What needs to be done:
Please repeat the records below exactly, from the first line through the line containing "- Prelude: outcomes", and nothing more.

------------------------

(* ===== verification/Prelude.v ===== *)
(** * OmniPaxos-KV: verification library

    The program is a replicated key-value store: clients send commands to a proxy, the proxy
    forwards them to every server, the servers order them by deadlines and answer with a hash of
    their history, and the proxy confirms a command when a quorum of servers, the leader among them,
    has answered with the same hash.  Under src/ it is a fork of the OmniPaxos library
    (crates/custom-paxos/) and an application (src/).  In the paths below, [omnipaxos] and
    [omnipaxos_storage] are the crates of these names under src/crates/custom-paxos/, and [app] is
    src/src/.

    ** The files

    The library:
    - Prelude: outcomes that may panic, the state monad [M] with its rules of total correctness
      ([returns], [wp]), [Result] and [?], machine integers with and without overflow checks.
    - Util (omnipaxos/src/util.rs): the logical clock, quorums, the defaults.
    - Ballots, Ble (ballot_leader_election.rs): the order of ballots; the election of one server
      ([Ble]), and one per server against a network ([Ble.Cluster], a step relation).
    - Config (omni_paxos.rs, errors.rs): configurations, each validation with its early returns.
    - Time: [SystemTime] and [Duration] as integers of nanoseconds within their ranges.
    - StorageApi (storage/mod.rs, util.rs, buffers.rs): entries, requests, snapshots, and the trait
      [Storage] as the class [Storage.t] with the contract [Storage.Laws] over an abstract [view].
    - MemoryStorage, PersistentStorage (omnipaxos_storage/src/): the two backends.  The first one is
      an instance of [Storage.Laws].  The second one is related to the same views by [represents];
      it is no instance, because it does not implement [history_hash], and because only its durable
      part is rolled back when a write fails.
    - InternalStorage (storage/state_cache.rs, internal_storage.rs): the cache and the batch in
      front of any backend that satisfies the laws.
    - Messages (messages.rs), Collections (binary heaps and oneshot channels of the libraries),
      Clock (clock.rs), Buffers (buffers.rs).
    - SequencePaxos (sequence_paxos/): the replica.  [Task] is where a spawned task waits, and
      [run_task] what it does from one wait to the next, so that the interleavings of the source
      are the sequences of these steps.  Replica and Acks prove what holds in all of them.
    - OmniPaxos (omni_paxos.rs): the election and the replica behind the calls of the application.
    - Unicache, Lru, Lfu (unicache/): field caches as an interface ([FieldCache], [Lockstep]) and
      its two implementations.
    - Derive (omnipaxos_macros/src/lib.rs): the macros as functions from a declaration to what they
      generate, and the meaning of the generated cache over any instance of [FieldCache].
    - Ui, UiRender (omnipaxos_ui/src/, utils/ui.rs): the state of the dashboard and its updates; the
      widgets as data, what is drawn, and the dashboard with its keys.

    The application:
    - Kv (app/common.rs, app/server/database.rs, examples/kv_store/src/kv.rs): commands, messages,
      the database.
    - Proxy (app/proxy/): listener, handlers and actors as interleaved events; System composes it
      with the replicas.
    - Client (app/client/), Network and Connections (app/server/network.rs, app/client/network.rs):
      the tables of connections and the tasks behind them.  Startup: the tasks of all servers that
      establish the connections, as interleaved events over the servers of a cluster.
    - Codecs (the interfaces of bincode and of tokio's length-delimited frames, with what follows
      from their laws), Framing (app/common.rs): the framed streams and the handshake.  Links joins
      the writer of one end of a connection to the reader of the other end by the bytes between them.
    - Server (app/server/server.rs, configs.rs): the handlers, and the event loop ([run] and
      [establish_initial_leader]) as [Server.exec].  A branch is a list of jobs, between which the
      tasks of the replica may run; without them the jobs are the handlers ([cluster_jobs],
      [client_jobs], [tick_jobs]).  ServerRuns takes servers in any of their runs as the replicas of
      System: [serves] are the runs of a server, [deployed] those of the servers behind a proxy.
      Answers follows the same runs for what the clients are told, with the sequence of all
      executions of commands ([runs]) or without it ([reaches]).  Delivery composes it with Links.
      Speculation follows the results that a leader promises through the tasks and buffers of its
      replica ([vouched]) to the proxy and its clients.

    The files named [..Checks] hold the concrete runs: each theorem with hypotheses is applied there
    (or in its own file) to inputs that satisfy them, and each defect that modelling has shown is
    exhibited by a run.

    ** What is shown

    - End to end: [ServerRuns.confirmations_share_one_history].  The abstract specification is one
      sequence of commands; a confirmation is a statement about a prefix of it that a quorum of
      servers have at the start of their logs.  It follows from the counting of the proxy
      ([System.confirmed_prefix_is_replicated]), from what a replica acknowledges (Acks, Replica),
      from the event loop handing acknowledgements on once ([ServerRuns.serves_sound]), and from the
      intersection of two quorums ([System.backed_chain]).
    - Replica: every acknowledgement carries the position and the hash of its entry, the log only
      grows, a leader stays leader.  Releases are in the order of deadlines, except for a request that
      the leader gives a deadline which has been passed ([Buffers.released_in_deadline_order]).
    - Clients: over every run of a server, the answers that a client is sent are those to its
      commands in the decided prefix of the log, once each and in the order of the log
      ([Answers.clients_are_answered_in_log_order]).  A read returns the last write before it in the
      sequence of executions, which is that of the log, and commands executed ahead in between
      ([Answers.reads_return_the_last_write]).  What has reached the client, whatever its connection
      does, are the first of these answers ([Delivery.clients_receive_the_answers_of_the_log]).
    - Speculation: a result in an acknowledgement is that of executing this command at its place in
      the sequence of the leader's executions ([Speculation.speculations_are_executions]), and so is
      every result that the proxy sends ([Speculation.results_of_the_proxy_are_executions]).
    - Server: the decided commands after the old decided index are executed in order and answered
      by their coordinator; executing all of them again repairs a database that was ahead.
    - Proxy: an undisturbed acknowledgement is counted and confirmed; and what stops the proxy (the
      channel at index 0, the last connection, back-pressure).
    - Storage: [sync_log] (for each kind of snapshot), [read] (for every interval), snapshots, batches
      and recovery refine the abstract log, over any backend; both backends against the abstract
      view; what a failed write of the persistent backend leaves behind; a batch of it survives a
      restart as a whole or not at all.
    - Election: takeover ballots are fresh, every ballot has an owner, the timeout does what its
      parts say.  Configuration: validation accepts exactly the valid ones, whose quorums intersect.
    - Clock: ticks stay within the uncertainty that [get_uncertainty] reports; the loop over the
      deadlines terminates and fires exactly those that are due.
    - Caches: a decoder that sees everything its encoder has encoded returns the original fields,
      evictions take the right key, the cache stays well-formed.  The cache that the macro generates
      for a struct returns its entries ([Derive.derived_cache_roundtrip]).
    - Dashboard: what the application that feeds it must keep to, so that it never panics and shows
      the last state ([UiRender.dashboard_follows]; the library itself makes no states for it), and
      what [start] does ([UiRender.start_cases]).
    - Start: any interleaving of the connectors, listeners, handlers and main tasks of a cluster ends
      with everybody connected, after a number of steps that is known in advance
      ([Startup.startup_completes]), unless a handshake is lost, after which it never does.
    - Connections: what a client is handed is a prefix of what its server sent, undamaged and in
      order, whatever fails and wherever TCP cuts the frames; left undisturbed, every connection
      delivers everything in a number of steps known in advance ([Links.link_delivers_everything]).

    ** Bounds and fuel

    Integers are [N] with the modulus of their type; the class [Build] says whether an overflow
    panics ([dev]) or wraps ([release]), and the theorems hold for both unless they assume one.
    Theorems that need an index to stay below its modulus say so.  The only fuel is that of
    [Clock.process_deadlines], one more than the pending deadlines, of which every iteration
    removes one; [process_deadlines_fires_exactly_due] shows that it is enough.

    ** Interfaces

    Code outside the repository is a class with the behaviour its documentation promises, and every
    such class has a concrete instance in a [..Checks] file or in Collections: the backend of a
    storage, [BinaryHeap], oneshot channels, [HashMap] iteration, the hasher, RocksDB, bincode and
    the length-delimited codec, zerocopy, the crates lru and linked_hash_set, floats, the layouts and gauges of ratatui, the
    initialization of tui_logger.

    ** Not modelled

    Sockets and the codecs themselves (tokio, bincode; the bytes they carry are modelled over their
    interfaces), files, the environment, the resolution of addresses and logging; how ratatui and
    crossterm put widgets on a terminal; parsing of tokens by the derive macros; app/server/proxy.rs,
    which no module includes; the programs of examples/.  The [unicache] feature is not enabled by the
    repository: its caches are modelled, its hooks in the storage layer are not.

    ** Left open

    The persistent storage behind [InternalStorage], under laws that keep a failed write apart from
    the state in memory. *)

From stdpp Require Export base tactics numbers list option strings gmap.
From Stdlib Require Export Lia ZifyBool ZifyN ZifyNat.
(* ===== verification/Ballots.v ===== *)
(** * Ballots (crates/custom-paxos/omnipaxos/src/ballot_leader_election.rs, lines 23-66)

    The ballot of a leader and its order: lexicographic on [(n, priority, pid)], so that the
    configuration takes no part in it. *)

From S2P Require Import Prelude Util.

Module Ballot.

Record t : Type := mk {
  config_id : ConfigurationId;
  n : N;
  priority : N;
  pid : NodeId
}.
#[global] Instance settable_config_id : Settable config_id := λ f r,
  mk (f (config_id r)) (n r) (priority r) (pid r).
#[global] Instance settable_n : Settable n := λ f r,
  mk (config_id r) (f (n r)) (priority r) (pid r).
#[global] Instance settable_priority : Settable priority := λ f r,
  mk (config_id r) (n r) (f (priority r)) (pid r).
#[global] Instance settable_pid : Settable pid := λ f r,
  mk (config_id r) (n r) (priority r) (f (pid r)).

#[global] Instance ballot_eq_dec : EqDecision t.
Proof. solve_decision. Defined.

(** [#[derive(Default)]] *)
Definition default : t := {| config_id := 0; n := 0; priority := 0; pid := 0 |}.

Definition with_ (config_id : ConfigurationId) (n priority : N) (pid : NodeId) : t :=
  {| config_id := config_id; n := n; priority := priority; pid := pid |}.

(** [(self.n, self.priority, self.pid).cmp(&(other.n, other.priority, other.pid))] *)
Definition cmp (self other : t) : comparison :=
  match n self ?= n other with
  | Eq =>
      match priority self ?= priority other with
      | Eq => pid self ?= pid other
      | c => c
      end
  | c => c
  end.

(** [partial_cmp] is [Some (cmp ..)], and the operators are defined by it. *)
Definition ltb (a b : t) : bool := match cmp a b with Lt => true | _ => false end.
Definition leb (a b : t) : bool := match cmp a b with Gt => false | _ => true end.

Definition lt (a b : t) : Prop := ltb a b = true.
Definition le (a b : t) : Prop := leb a b = true.

(** [Iterator::max]: the last of the greatest elements. *)
Definition max_step (acc : option t) (b : t) : option t :=
  match acc with
  | None => Some b
  | Some a => if ltb b a then Some a else Some b
  end.
Definition iter_max (l : list t) : option t := foldl max_step None l.

(** The order as a proposition on the compared fields, for [lia]. *)
Lemma ltb_spec a b : ltb a b = true ↔
  n a < n b ∨ n a = n b ∧ (priority a < priority b ∨ priority a = priority b ∧ pid a < pid b).
Proof.
  unfold ltb, cmp.
  destruct (N.compare_spec (n a) (n b)), (N.compare_spec (priority a) (priority b)),
    (N.compare_spec (pid a) (pid b)); split; intros; try done; lia.
Qed.

Lemma leb_spec a b : leb a b = true ↔
  n a < n b ∨ n a = n b ∧ (priority a < priority b ∨ priority a = priority b ∧ pid a ≤ pid b).
Proof.
  unfold leb, cmp.
  destruct (N.compare_spec (n a) (n b)), (N.compare_spec (priority a) (priority b)),
    (N.compare_spec (pid a) (pid b)); split; intros; try done; lia.
Qed.

Lemma ltb_nleb a b : ltb a b = negb (leb b a).
Proof.
  apply Bool.eq_iff_eq_true. rewrite ltb_spec, Bool.negb_true_iff, <-Bool.not_true_iff_false,
    leb_spec. lia.
Qed.

End Ballot.

(** Decides goals on ballot comparisons by their fields. *)
Ltac ballot_order :=
  unfold Ballot.lt, Ballot.le in *;
  repeat match goal with
  | H : context [_ = false] |- _ => rewrite <-Bool.not_true_iff_false in H
  | |- context [_ = false] => rewrite <-Bool.not_true_iff_false
  end;
  repeat match goal with
  | H : context [Ballot.ltb _ _ = true] |- _ => rewrite Ballot.ltb_spec in H
  | H : context [Ballot.leb _ _ = true] |- _ => rewrite Ballot.leb_spec in H
  | |- context [Ballot.ltb _ _ = true] => rewrite Ballot.ltb_spec
  | |- context [Ballot.leb _ _ = true] => rewrite Ballot.leb_spec
  end;
  cbn [Ballot.n Ballot.priority Ballot.pid Ballot.config_id upd Ballot.settable_n
    Ballot.settable_priority Ballot.settable_pid Ballot.settable_config_id] in *; lia.

#[export] Instance ballot_le_preorder : PreOrder Ballot.le.
Proof. split; [intros a | intros a b c]; intros; ballot_order. Qed.
#[export] Instance ballot_lt_strict : StrictOrder Ballot.lt.
Proof. split; [intros a H | intros a b c ??]; ballot_order. Qed.

Lemma ballot_lt_le a b : Ballot.lt a b → Ballot.le a b.
Proof. intros; ballot_order. Qed.
Lemma ballot_le_lt_trans a b c : Ballot.le a b → Ballot.lt b c → Ballot.lt a c.
Proof. intros; ballot_order. Qed.
Lemma ballot_lt_le_trans a b c : Ballot.lt a b → Ballot.le b c → Ballot.lt a c.
Proof. intros; ballot_order. Qed.
Lemma ballot_not_lt a b : Ballot.ltb a b = false → Ballot.le b a.
Proof. intros; ballot_order. Qed.
Lemma ballot_not_le a b : Ballot.leb a b = false → Ballot.lt b a.
Proof. intros; ballot_order. Qed.

Create HintDb ballot discriminated.
#[export] Hint Resolve ballot_lt_le ballot_le_lt_trans ballot_lt_le_trans ballot_not_lt
  ballot_not_le : ballot.

(** Two ballots of one configuration that compare equal are equal. *)
Lemma ballot_cmp_eq a b :
  Ballot.config_id a = Ballot.config_id b → Ballot.le a b → Ballot.le b a → a = b.
Proof. destruct a, b. cbn. intros -> ??. f_equal; ballot_order. Qed.

(** [Iterator::max] returns an element of the list that no other exceeds. *)
Lemma iter_max_spec l :
  match Ballot.iter_max l with
  | None => l = []
  | Some m => m ∈ l ∧ ∀ b, b ∈ l → Ballot.le b m
  end.
Proof.
  unfold Ballot.iter_max. induction l as [|b l IH] using rev_ind; [done|].
  rewrite foldl_app. cbn [foldl]. destruct (foldl Ballot.max_step None l) as [m|]; cbn.
  - destruct IH as [Hin Hmax]. destruct (Ballot.ltb b m) eqn:E.
    + split; [set_solver|]. intros b' [?|Hb]%elem_of_app; [by auto|].
      apply list_elem_of_singleton in Hb as ->. by apply ballot_lt_le.
    + split; [set_solver|]. intros b' [?|Hb]%elem_of_app.
      * etrans; [by apply Hmax|]. by apply ballot_not_lt.
      * by apply list_elem_of_singleton in Hb as ->.
  - subst l. split; [set_solver|]. intros b' Hb.
    by apply list_elem_of_singleton in Hb as ->.
Qed.

(** The derived equality looks at the configuration, the order does not: two ballots of different
    configurations can be different although neither is smaller, which [std::cmp::Ord] rules out
    for types that are also [Eq]. *)
Lemma ballot_ord_ignores_config_id (a : Ballot.t) (c : ConfigurationId) :
  Ballot.cmp a (a <| Ballot.config_id := c |>) = Eq.
Proof. unfold Ballot.cmp. cbn. by rewrite !N.compare_refl. Qed.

------------------------

Result of this exercise:
(* ===== verification/Prelude.v ===== *)
(** * OmniPaxos-KV: verification library

    The program is a replicated key-value store: clients send commands to a proxy, the proxy
    forwards them to every server, the servers order them by deadlines and answer with a hash of
    their history, and the proxy confirms a command when a quorum of servers, the leader among them,
    has answered with the same hash.  Under src/ it is a fork of the OmniPaxos library
    (crates/custom-paxos/) and an application (src/).  In the paths below, [omnipaxos] and
    [omnipaxos_storage] are the crates of these names under src/crates/custom-paxos/, and [app] is
    src/src/.

    ** The files

    The library:
    - Prelude: outcomes that may panic, the state monad [M] with its rules of total correctness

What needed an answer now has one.